Wednesday, June 7, 2017

Books from the Faculty Learning Center on Student Engagement

The table of contents from the Chronicle of Higher Education is in my email every morning. I spend a few minutes most mornings reading one or two articles from it. The article on five books to read this summer caught my attention. Ken Bain’s book, What the Best College Teachers Do, was the “must read” book. Once I realized it was from 2004, I checked the catalog and, guess what, we already own the book. When I went to retrieve the book, the other books near it caught my attention. L. Dee Fink’s Creating Significant Learning Experiences and the Great Courses DVD, The Art of Teaching: Best Practices from a Master Educator were two.

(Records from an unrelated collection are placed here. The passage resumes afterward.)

(* ===== verification/Model.v ===== *)
(** * Model: sampling parameters, the model interface and the mock model

    [crates/justapi-inference/src/model.rs].  The [Model] trait is a type
    class; generation runs in a small monad [gen] that keeps the tokens already
    handed to the sink when a model fails or panics. *)

From S2P Require Import Prelude F32.

(** ** Data *)

Record SamplingParams := mk_params {
  max_tokens : Z;
  temperature : f32;
  top_p : f32;
  top_k : Z;
  stop_tokens : list Z;
  stop_sequences : list string }.

Definition SamplingParams_default : SamplingParams :=
  mk_params 256 f32_one f32_one 0 [] [].

Inductive FinishReason := Length | Stop | Cancelled.

Record GeneratedToken := mk_token {
  tok_id : Z;
  tok_text : list Z;
  tok_logprob : f32;
  tok_finish : option FinishReason }.

Inductive ModelError :=
| NotFound (name : string)
| FeatureRequired (feature : string)
| NotImplemented
| Generation (msg : string)
| Io (msg : string).

#[export] Instance FinishReason_eq_dec : EqDecision FinishReason.
Proof. solve_decision. Defined.

(** ** The effects of a generation

    [Fail] is an [Err] passed on by [?]; [Crash] is a panic. *)

Inductive outcome (A : Type) := Done (a : A) | Fail (e : ModelError) | Crash.
Arguments Done {A} a.
Arguments Fail {A} e.
Arguments Crash {A}.

(** The state is the list of tokens delivered to the sink, oldest first. *)
Definition gen (A : Type) : Type :=
  list GeneratedToken → list GeneratedToken * outcome A.

#[export] Instance gen_ret : MRet gen := λ A a out, (out, Done a).
#[export] Instance gen_bind : MBind gen := λ A B k m out,
  match m out with
  | (out', Done a) => k a out'
  | (out', Fail e) => (out', Fail e)
  | (out', Crash) => (out', Crash)
  end.

(** A model call streams nothing by itself. *)
Definition lift {A} (o : outcome A) : gen A := λ out, (out, o).

(** [sink(token)]: the closure may remember what it was given before, so its
    answer depends on the tokens delivered so far. *)
Definition Sink : Type := list GeneratedToken → GeneratedToken → bool.

Definition emit (sink : Sink) (t : GeneratedToken) : gen bool :=
  λ out, (out ++ [t], Done (sink out t)).

(** Two generations are equivalent when they deliver the same tokens and end the
    same way from every stream. *)
#[export] Instance gen_equiv A : Equiv (gen A) := λ m1 m2, ∀ out, m1 out = m2 out.

#[export] Instance gen_equivalence A : Equivalence (≡@{gen A}).
Proof.
  split; [done|by intros m1 m2 Hm out|].
  intros m1 m2 m3 H1 H2 out. by rewrite (H1 out).
Qed.

#[export] Instance gen_bind_proper A B :
  Proper (pointwise_relation A (≡) ==> (≡) ==> (≡)) (gen_bind A B).
Proof.
  intros k1 k2 Hk m1 m2 Hm out. unfold gen_bind. rewrite (Hm out).
  destruct (m2 out) as [out' [a| |]]; [apply Hk|done|done].
Qed.

Lemma gen_bind_assoc {A B C} (m : gen A) (k : A → gen B) (k' : B → gen C) :
  (m ≫= k) ≫= k' ≡ m ≫= λ a, k a ≫= k'.
Proof.
  intros out. unfold mbind, gen_bind. by destruct (m out) as [out' [a| |]].
Qed.

Lemma gen_bind_ret {A B} (a : A) (k : A → gen B) : mret a ≫= k ≡ k a.
Proof. done. Qed.

Lemma gen_bind_done {A B} (a : A) (k : A → gen B) : lift (Done a) ≫= k ≡ k a.
Proof. done. Qed.

Lemma gen_bind_ext {A B} (m : gen A) (k1 k2 : A → gen B) :
  (∀ a, k1 a ≡ k2 a) → m ≫= k1 ≡ m ≫= k2.
Proof. intros Hk. by apply gen_bind_proper. Qed.

(** [ends m out Q]: from the stream [out], [m] neither fails nor panics, and [Q]
    holds of its value and of the stream it leaves. *)
Definition ends {A} (m : gen A) (out : list GeneratedToken)
    (Q : A → list GeneratedToken → Prop) : Prop :=
  match m out with (out', Done a) => Q a out' | _ => False end.

Lemma ends_ret {A} (a : A) out (Q : A → _ → Prop) : Q a out → ends (mret a) out Q.
Proof. done. Qed.

Lemma ends_bind {A B} (m : gen A) (k : A → gen B) out (P : A → _ → Prop) Q :
  ends m out P → (∀ a out', P a out' → ends (k a) out' Q) → ends (m ≫= k) out Q.
Proof.
  unfold ends, mbind, gen_bind. destruct (m out) as [out' [a| |]]; naive_solver.
Qed.

Lemma ends_emit {B} sink t (k : bool → gen B) out Q :
  ends (k (sink out t)) (out ++ [t]) Q → ends (emit sink t ≫= k) out Q.
Proof. done. Qed.

Lemma ends_equiv {A} (m m' : gen A) out Q : m ≡ m' → ends m' out Q → ends m out Q.
Proof. intros Hm. unfold ends. by rewrite (Hm out). Qed.

Lemma ends_mono {A} (m : gen A) out (Q Q' : A → _ → Prop) :
  ends m out Q → (∀ a out', Q a out' → Q' a out') → ends m out Q'.
Proof. unfold ends. destruct (m out) as [out' [a| |]]; naive_solver. Qed.

Class Model (M : Type) := {
  vocab_size : M → Z;
  generate : M → list Z → SamplingParams → Sink → gen FinishReason;
  forward_logits : M → list Z → outcome (list f32) }.

(** ** The mock model *)

Record MockModel := mk_mock { mock_vocab_size : Z }.

Module MockModel.

Definition new (vocab : Z) : MockModel := mk_mock (Z.max vocab 1).

Definition tokenize (text : list Z) : list Z := text.

(** The low byte of each id, as a character code. *)
Definition detokenize (ids : list Z) : list Z := (λ id, id mod u8_modulus)%Z <$> ids.

Definition last_or_zero (context : list Z) : Z := default 0%Z (last context).

(** [% vocab as u32]: a vocabulary size that is zero on 32 bits panics. *)
Definition vocab32 (m : MockModel) : Z := (mock_vocab_size m mod u32_modulus)%Z.

Definition forward_logits (m : MockModel) (context : list Z) : outcome (list f32) :=
  let vocab := Z.to_nat (mock_vocab_size m) in
  if decide (vocab32 m = 0%Z) then Crash
  else
    let prev := (last_or_zero context mod vocab32 m)%Z in
    let next := (wadd32 prev 1 mod vocab32 m)%Z in
    let logits := replicate vocab (f32_of_Z (-5)) in
    let logits := <[Z.to_nat next := f32_of_Z 5]> logits in
    let r := (wadd32 prev 3 mod vocab32 m)%Z in
    (* [logits[r] = 0.0] comes last: with two tokens it overwrites the peak *)
    Done (<[Z.to_nat r := f32_zero]> logits).

Definition decode_mock (id : Z) : list Z := [(97 + id mod 26)%Z].

(** The loop of [generate]: [n] tokens may still come. *)
Fixpoint generate_loop (m : MockModel) (params : SamplingParams) (sink : Sink)
    (n : nat) (prev : Z) : gen FinishReason :=
  match n with
  | 0 => mret Length
  | S n' =>
      if decide (vocab32 m = 0%Z) then lift Crash
      else
        let next := (wadd32 prev 1 mod vocab32 m)%Z in
        let stop := bool_decide (next ∈ stop_tokens params) in
        go ← emit sink (mk_token next (decode_mock next) f32_zero
                          (if stop then Some Stop else None));
        if negb go then mret Cancelled
        else if stop then mret Stop
        else generate_loop m params sink n' next
  end.

Definition generate (m : MockModel) (prompt : list Z) (params : SamplingParams) (sink : Sink)
    : gen FinishReason :=
  generate_loop m params sink (Z.to_nat (max_tokens params)) (last_or_zero prompt).

End MockModel.

#[export] Instance MockModel_Model : Model MockModel := {|
  Model.vocab_size := mock_vocab_size;
  Model.generate := MockModel.generate;
  Model.forward_logits := MockModel.forward_logits |}.
Definition set_pool (p : KvBlockPool) (s : Scheduler) : Scheduler :=
  mk_scheduler (config s) p (prefix s) (prefix_refs s) (running s) (wait_queue s)
    (next_seq_id s) (last_back_pressure s).
Definition set_prefix (c : RadixPrefixCache) (s : Scheduler) : Scheduler :=
  mk_scheduler (config s) (pool s) c (prefix_refs s) (running s) (wait_queue s)
    (next_seq_id s) (last_back_pressure s).
Definition set_refs (m : gmap nat nat) (s : Scheduler) : Scheduler :=
  mk_scheduler (config s) (pool s) (prefix s) m (running s) (wait_queue s)
    (next_seq_id s) (last_back_pressure s).
Definition set_running (rs : list RunningSeq) (s : Scheduler) : Scheduler :=
  mk_scheduler (config s) (pool s) (prefix s) (prefix_refs s) rs (wait_queue s)
    (next_seq_id s) (last_back_pressure s).
Definition set_queue (q : list NewRequest) (s : Scheduler) : Scheduler :=
  mk_scheduler (config s) (pool s) (prefix s) (prefix_refs s) (running s) q
    (next_seq_id s) (last_back_pressure s).
Definition set_next_id (n : Z) (s : Scheduler) : Scheduler :=
  mk_scheduler (config s) (pool s) (prefix s) (prefix_refs s) (running s) (wait_queue s)
    n (last_back_pressure s).
Definition set_back_pressure (b : bool) (s : Scheduler) : Scheduler :=
  mk_scheduler (config s) (pool s) (prefix s) (prefix_refs s) (running s) (wait_queue s)
    (next_seq_id s) b.

Module Scheduler.

Definition new (cfg : SchedulerConfig) (p : KvBlockPool) : Scheduler :=
  mk_scheduler cfg p RadixPrefixCache.new ∅ [] [] 1 false.

Definition prefix_cache_stats (s : Scheduler) : RadixPrefixCacheStats :=
  RadixPrefixCache.stats (prefix s).

Definition stats (s : Scheduler) : SchedulerStats :=
  mk_sched_stats (length (wait_queue s)) (length (running s))
    (length (filter (λ r, rs_state r = Prefilling) (running s))) f32_zero
    (last_back_pressure s) (RadixPrefixCache.stats (prefix s)) (KvBlockPool.cached (pool s)).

But the book that has the easiest to use and is the most practical is Collaborative Learning Techniques: A Handbook for College Faculty.  If you know Angelo and Cross’ Classroom Assessment Techniques, it is set up similarly. I admire Patricia Cross’ work.

Barkley, E. F., Cross, K. P., & Major, C. H. (2005). Collaborative learning techniques: A handbook for college faculty. San Francisco, CA: Jossey-Bass.
Good collaborative learning is often a component of student engagement. The first third of this book addresses the philosophy behind collaborative learning and how to implement it. The last two-thirds of the book lists 30 different Collaborative Learning Techniques (CoLT) to use to facilitate discussion, reciprocal teaching, problem-solving, graphic information organization, or writing. Each CoLT gives examples of how this technique was employed in several different disciplines: calculus, nursing, accounting, and international business are some of the examples. At the start of each CoLT, it notes the group size, the time of task, duration of the group, and, most interestingly, Online Transferability—low, moderate, or high.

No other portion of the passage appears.